-- Opening Marker --
(* ===== verification/Runtime.v ===== *)
(** * The runtime's configuration

    The constants of runtime/src/lib.rs and the configuration of the consensus
    pallet in runtime/src/configs/mod.rs and, for the tests, in
    pallets/pallet-ghost-consensus/src/mock.rs; the storage of the pallet at
    genesis; and the accounts of the genesis presets of
    runtime/src/genesis_config_presets.rs. *)

From stdpp Require Import strings.
From S2P Require Import Prelude RustInt Scale Types Interfaces Reference Difficulty Entropy.
From S2P Require Import Pow Selection Rewards Pallet.
Local Open Scope Z_scope.

(** ** Constants *)

Definition MILLI_SECS_PER_BLOCK : Z := 5000. (* u64 *)
Definition SLOT_DURATION : Z := MILLI_SECS_PER_BLOCK.
Definition MINUTES : Z := 60000 / MILLI_SECS_PER_BLOCK. (* u32 *)
Definition HOURS : Z := MINUTES * 60.
Definition DAYS : Z := HOURS * 24.
Definition BLOCK_HASH_COUNT : Z := 2400.
Definition UNIT : Z := 1000000000000. (* u128 *)
Definition MILLI_UNIT : Z := 1000000000.
Definition MICRO_UNIT : Z := 1000000.
Definition EXISTENTIAL_DEPOSIT : Z := MILLI_UNIT.

(** [frame_support::PalletId( *b"py/ghost")] *)
Definition GhostPalletId : array 8 :=
  @Array 8 [Byte.x70; Byte.x79; Byte.x2f; Byte.x67; Byte.x68; Byte.x6f; Byte.x73; Byte.x74]
    eq_refl.

(** [impl pallet_ghost_consensus::Config for Runtime] *)
Definition runtime_config : Config :=
  {| T_BlockReward := 10000000000000; T_MinStake := 1000000000000;
     T_MaxDowntimeBlocks := 100; T_DoubleSignSlashPercentage := 100;
     T_InvalidBlockSlashPercentage := 50; T_DowntimeSlashPercentage := 10;
     T_PalletId := GhostPalletId; T_PqcRequired := false |}.

(** [impl pallet_ghost_consensus::Config for Test] *)
Definition mock_config : Config :=
  {| T_BlockReward := 10000000000000000000; T_MinStake := 1000000000000000000;
     T_MaxDowntimeBlocks := 100; T_DoubleSignSlashPercentage := 100;
     T_InvalidBlockSlashPercentage := 50; T_DowntimeSlashPercentage := 10;
     T_PalletId := GhostPalletId; T_PqcRequired := true |}.

Lemma runtime_config_ok : @ConfigOk runtime_config.
Proof. split; by vm_compute. Qed.
Lemma mock_config_ok : @ConfigOk mock_config.
Proof. split; by vm_compute. Qed.

(** ** Genesis *)

(** No genesis configuration of the runtime names the consensus pallet, so its
    storage starts at the defaults: [ValueQuery] values and empty maps. *)
Definition genesis_state {AccountId} `{Countable AccountId} `{!Currency AccountId}
    (b : Balances) : State AccountId :=
  {| Difficulty := 0; CurrentPhase := ConsensusPhase_default; BlockHeaders := ∅;
     BlockProducers := ∅; ValidatorStakes := ∅; LastActiveBlock := ∅; DoubleSignReports := ∅;
     InvalidBlockReports := ∅; SlashingRecords := []; ValidatorPqcPublicKeys := ∅;
     RecentBlockProducers := []; CurrentEntropy := 0; block_number := 0; balances := b;
     events := [] |}.

(** The keys of the presets. *)
Definition ALICE_SR25519 : array 32 :=
  @Array 32 [Byte.xd4; Byte.x35; Byte.x93; Byte.xc7; Byte.x15; Byte.xfd; Byte.xd3; Byte.x1c;
    Byte.x61; Byte.x14; Byte.x1a; Byte.xbd; Byte.x04; Byte.xa9; Byte.x9f; Byte.xd6;
    Byte.x82; Byte.x2c; Byte.x85; Byte.x58; Byte.x85; Byte.x4c; Byte.xcd; Byte.xe3;
    Byte.x9a; Byte.x56; Byte.x84; Byte.xe7; Byte.xa5; Byte.x6d; Byte.xa2; Byte.x7d] eq_refl.
Definition BOB_SR25519 : array 32 :=
  @Array 32 [Byte.x8e; Byte.xaf; Byte.x04; Byte.x15; Byte.x16; Byte.x87; Byte.x73; Byte.x63;
    Byte.x26; Byte.xc9; Byte.xfe; Byte.xa1; Byte.x7e; Byte.x25; Byte.xfc; Byte.x52;
    Byte.x87; Byte.x61; Byte.x36; Byte.x93; Byte.xc9; Byte.x12; Byte.x90; Byte.x9c;
    Byte.xb2; Byte.x26; Byte.xaa; Byte.x47; Byte.x94; Byte.xf2; Byte.x6a; Byte.x48] eq_refl.
Definition ALICE_STASH_SR25519 : array 32 :=
  @Array 32 [Byte.xbe; Byte.x5d; Byte.xdb; Byte.x15; Byte.x79; Byte.xb7; Byte.x2e; Byte.x84;
    Byte.x52; Byte.x4f; Byte.xc2; Byte.x9e; Byte.x78; Byte.x60; Byte.x9e; Byte.x3c;
    Byte.xaf; Byte.x42; Byte.xe8; Byte.x5a; Byte.xa1; Byte.x18; Byte.xeb; Byte.xfe;
    Byte.x0b; Byte.x0a; Byte.xd4; Byte.x04; Byte.xb5; Byte.xbd; Byte.xd2; Byte.x5f] eq_refl.
Definition BOB_STASH_SR25519 : array 32 :=
  @Array 32 [Byte.xfe; Byte.x65; Byte.x71; Byte.x7d; Byte.xad; Byte.x04; Byte.x47; Byte.xd7;
    Byte.x15; Byte.xf6; Byte.x60; Byte.xa0; Byte.xa5; Byte.x84; Byte.x11; Byte.xde;
    Byte.x50; Byte.x9b; Byte.x42; Byte.xe6; Byte.xef; Byte.xb8; Byte.x37; Byte.x5f;
    Byte.x56; Byte.x2f; Byte.x58; Byte.xa5; Byte.x54; Byte.xd5; Byte.x86; Byte.x0e] eq_refl.
Definition CHARLIE_SR25519 : array 32 :=
  @Array 32 [Byte.x90; Byte.xb5; Byte.xab; Byte.x20; Byte.x5c; Byte.x69; Byte.x74; Byte.xc9;
    Byte.xea; Byte.x84; Byte.x1b; Byte.xe6; Byte.x88; Byte.x86; Byte.x46; Byte.x33;
    Byte.xdc; Byte.x9c; Byte.xa8; Byte.xa3; Byte.x57; Byte.x84; Byte.x3e; Byte.xea;
    Byte.xcf; Byte.x23; Byte.x14; Byte.x64; Byte.x99; Byte.x65; Byte.xfe; Byte.x22] eq_refl.
Definition DAVE_SR25519 : array 32 :=
  @Array 32 [Byte.x30; Byte.x67; Byte.x21; Byte.x21; Byte.x1d; Byte.x54; Byte.x04; Byte.xbd;
    Byte.x9d; Byte.xa8; Byte.x8e; Byte.x02; Byte.x04; Byte.x36; Byte.x0a; Byte.x1a;
    Byte.x9a; Byte.xb8; Byte.xb8; Byte.x7c; Byte.x66; Byte.xc1; Byte.xbc; Byte.x2f;
    Byte.xcd; Byte.xd3; Byte.x7f; Byte.x3c; Byte.x22; Byte.x22; Byte.xcc; Byte.x20] eq_refl.
Definition EVE_SR25519 : array 32 :=
  @Array 32 [Byte.xe6; Byte.x59; Byte.xa7; Byte.xa1; Byte.x62; Byte.x8c; Byte.xdd; Byte.x93;
    Byte.xfe; Byte.xbc; Byte.x04; Byte.xa4; Byte.xe0; Byte.x64; Byte.x6e; Byte.xa2;
    Byte.x0e; Byte.x9f; Byte.x5f; Byte.x0c; Byte.xe0; Byte.x97; Byte.xd9; Byte.xa0;
    Byte.x52; Byte.x90; Byte.xd4; Byte.xa9; Byte.xe0; Byte.x54; Byte.xdf; Byte.x4e] eq_refl.
Definition FERDIE_SR25519 : array 32 :=
  @Array 32 [Byte.x1c; Byte.xbd; Byte.x2d; Byte.x43; Byte.x53; Byte.x0a; Byte.x44; Byte.x70;
    Byte.x5a; Byte.xd0; Byte.x88; Byte.xaf; Byte.x31; Byte.x3e; Byte.x18; Byte.xf8;
    Byte.x0b; Byte.x53; Byte.xef; Byte.x16; Byte.xb3; Byte.x61; Byte.x77; Byte.xcd;
    Byte.x4b; Byte.x77; Byte.xb8; Byte.x46; Byte.xf2; Byte.xa5; Byte.xf0; Byte.x7c] eq_refl.
Definition ALICE_ED25519 : array 32 :=
  @Array 32 [Byte.x88; Byte.xdc; Byte.x34; Byte.x17; Byte.xd5; Byte.x05; Byte.x8e; Byte.xc4;
    Byte.xb4; Byte.x50; Byte.x3e; Byte.x0c; Byte.x12; Byte.xea; Byte.x1a; Byte.x0a;
    Byte.x89; Byte.xbe; Byte.x20; Byte.x0f; Byte.xe9; Byte.x89; Byte.x22; Byte.x42;
    Byte.x3d; Byte.x43; Byte.x34; Byte.x01; Byte.x4f; Byte.xa6; Byte.xb0; Byte.xee] eq_refl.
Definition BOB_ED25519 : array 32 :=
  @Array 32 [Byte.xd1; Byte.x7c; Byte.x2d; Byte.x78; Byte.x23; Byte.xeb; Byte.xf2; Byte.x60;
    Byte.xfd; Byte.x13; Byte.x8f; Byte.x2d; Byte.x7e; Byte.x27; Byte.xd1; Byte.x14;
    Byte.xc0; Byte.x14; Byte.x5d; Byte.x96; Byte.x8b; Byte.x5f; Byte.xf5; Byte.x00;
    Byte.x61; Byte.x25; Byte.xf2; Byte.x41; Byte.x4f; Byte.xad; Byte.xae; Byte.x69] eq_refl.

(** An account and an authority are the bytes of their public key. *)
Record GenesisConfig := {
  g_balances : list (array 32 * Z);
  g_aura_authorities : list (array 32);
  g_grandpa_authorities : list (array 32 * Z);
  g_sudo_key : option (array 32);
}.

Module Keys.
Definition account (public : array 32) : array 32 := public.
Definition aura (public : array 32) : array 32 := public.
Definition grandpa (public : array 32) : array 32 := public.
End Keys.

(** Every endowed account starts with [1u128 << 60]. *)
Definition endowment : Z := Z.shiftl 1 60.
Definition testnet_genesis (initial_authorities : list (array 32 * array 32))
    (endowed_accounts : list (array 32)) (root : array 32) : GenesisConfig :=
  {| g_balances := (λ k, (k, endowment)) <$> endowed_accounts;
     g_aura_authorities := fst <$> initial_authorities;
     g_grandpa_authorities := (λ x, (x.2, 1)) <$> initial_authorities;
     g_sudo_key := Some root |}.

Definition development_config_genesis : GenesisConfig :=
  testnet_genesis [(Keys.aura ALICE_SR25519, Keys.grandpa ALICE_ED25519)]
    [Keys.account ALICE_SR25519; Keys.account BOB_SR25519; Keys.account ALICE_STASH_SR25519;
     Keys.account BOB_STASH_SR25519]
    (Keys.account ALICE_SR25519).

Definition local_config_genesis : GenesisConfig :=
  testnet_genesis
    [(Keys.aura ALICE_SR25519, Keys.grandpa ALICE_ED25519); (Keys.aura BOB_SR25519, Keys.grandpa BOB_ED25519)]
    [Keys.account ALICE_SR25519; Keys.account BOB_SR25519; Keys.account ALICE_STASH_SR25519;
     Keys.account BOB_STASH_SR25519; Keys.account CHARLIE_SR25519; Keys.account DAVE_SR25519;
     Keys.account EVE_SR25519; Keys.account FERDIE_SR25519]
    (Keys.account ALICE_SR25519).

(** The preset of an identifier, before its serialization to JSON. *)
Definition PresetId : Type := string.
Definition get_preset (id : PresetId) : option GenesisConfig :=
  if decide (id = "dev"%string) then Some development_config_genesis
  else if decide (id = "local_testnet"%string) then Some local_config_genesis
  else None.
Definition preset_names : list PresetId := ["dev"%string; "local_testnet"%string].

(** Every supported preset exists; its accounts are endowed once, above the
    existential deposit and the minimum stake of the pallet; the root account is
    one of them; and each authority has a key of both kinds. *)
Theorem genesis_presets_ok :
  Forall (λ id, match get_preset id with
    | None => False
    | Some g =>
        NoDup (fst <$> g_balances g) ∧
        Forall (λ ab, EXISTENTIAL_DEPOSIT ≤ ab.2 ∧ @T_MinStake runtime_config ≤ ab.2)
          (g_balances g) ∧
        (∃ root, g_sudo_key g = Some root ∧ root ∈ fst <$> g_balances g) ∧
        0 < Z.of_nat (length (g_aura_authorities g)) ∧
        length (g_aura_authorities g) = length (g_grandpa_authorities g)
    end) preset_names.
Proof.
  assert (Hb : Forall (λ g, bool_decide (NoDup (fst <$> g_balances g)) = true ∧
    bool_decide (ALICE_SR25519 ∈ fst <$> g_balances g) = true)
    [development_config_genesis; local_config_genesis]) by (repeat constructor; by vm_compute).
  apply Forall_cons in Hb as [[Hd1 Hd2] [[Hl1 Hl2] _]%Forall_cons].
  rewrite !bool_decide_eq_true in *.
  assert (Hall : ∀ ias l root, Forall (λ ab, EXISTENTIAL_DEPOSIT ≤ ab.2 ∧
    @T_MinStake runtime_config ≤ ab.2) (g_balances (testnet_genesis ias l root))).
  { intros ias l root. apply Forall_fmap, Forall_forall. intros a _. split; by vm_compute. }
  unfold preset_names. rewrite !Forall_cons, Forall_nil.
  change (get_preset "dev") with (Some development_config_genesis).
  change (get_preset "local_testnet") with (Some local_config_genesis). cbv beta iota.
  split; [|split; [|done]];
    (split; [done|]; split; [apply Hall|]; split; [by exists ALICE_SR25519|]; by vm_compute).
Qed.

(** The endowment is above the minimum stake and the existential deposit, but
    it is no whole number of tokens. *)
Example endowment_tokens : endowment / UNIT = 1152921 ∧ endowment mod UNIT ≠ 0.
Proof. by vm_compute. Qed.
Example minutes_blocks : MINUTES = 12 ∧ HOURS = 720 ∧ DAYS = 17280.
Proof. by vm_compute. Qed.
-- Closing Marker --
> Problem description: Where the data above reaches the line holding "T_PalletId := GhostPalletId; T_PqcRequired := false", begin printing, and stop after the line holding "storage starts at". Each line must be reproduced exactly, with nothing else added.

> Task result:
     T_PalletId := GhostPalletId; T_PqcRequired := false |}.

(** [impl pallet_ghost_consensus::Config for Test] *)
Definition mock_config : Config :=
  {| T_BlockReward := 10000000000000000000; T_MinStake := 1000000000000000000;
     T_MaxDowntimeBlocks := 100; T_DoubleSignSlashPercentage := 100;
     T_InvalidBlockSlashPercentage := 50; T_DowntimeSlashPercentage := 10;
     T_PalletId := GhostPalletId; T_PqcRequired := true |}.

Lemma runtime_config_ok : @ConfigOk runtime_config.
Proof. split; by vm_compute. Qed.
Lemma mock_config_ok : @ConfigOk mock_config.
Proof. split; by vm_compute. Qed.

(** ** Genesis *)

(** No genesis configuration of the runtime names the consensus pallet, so its
    storage starts at the defaults: [ValueQuery] values and empty maps. *)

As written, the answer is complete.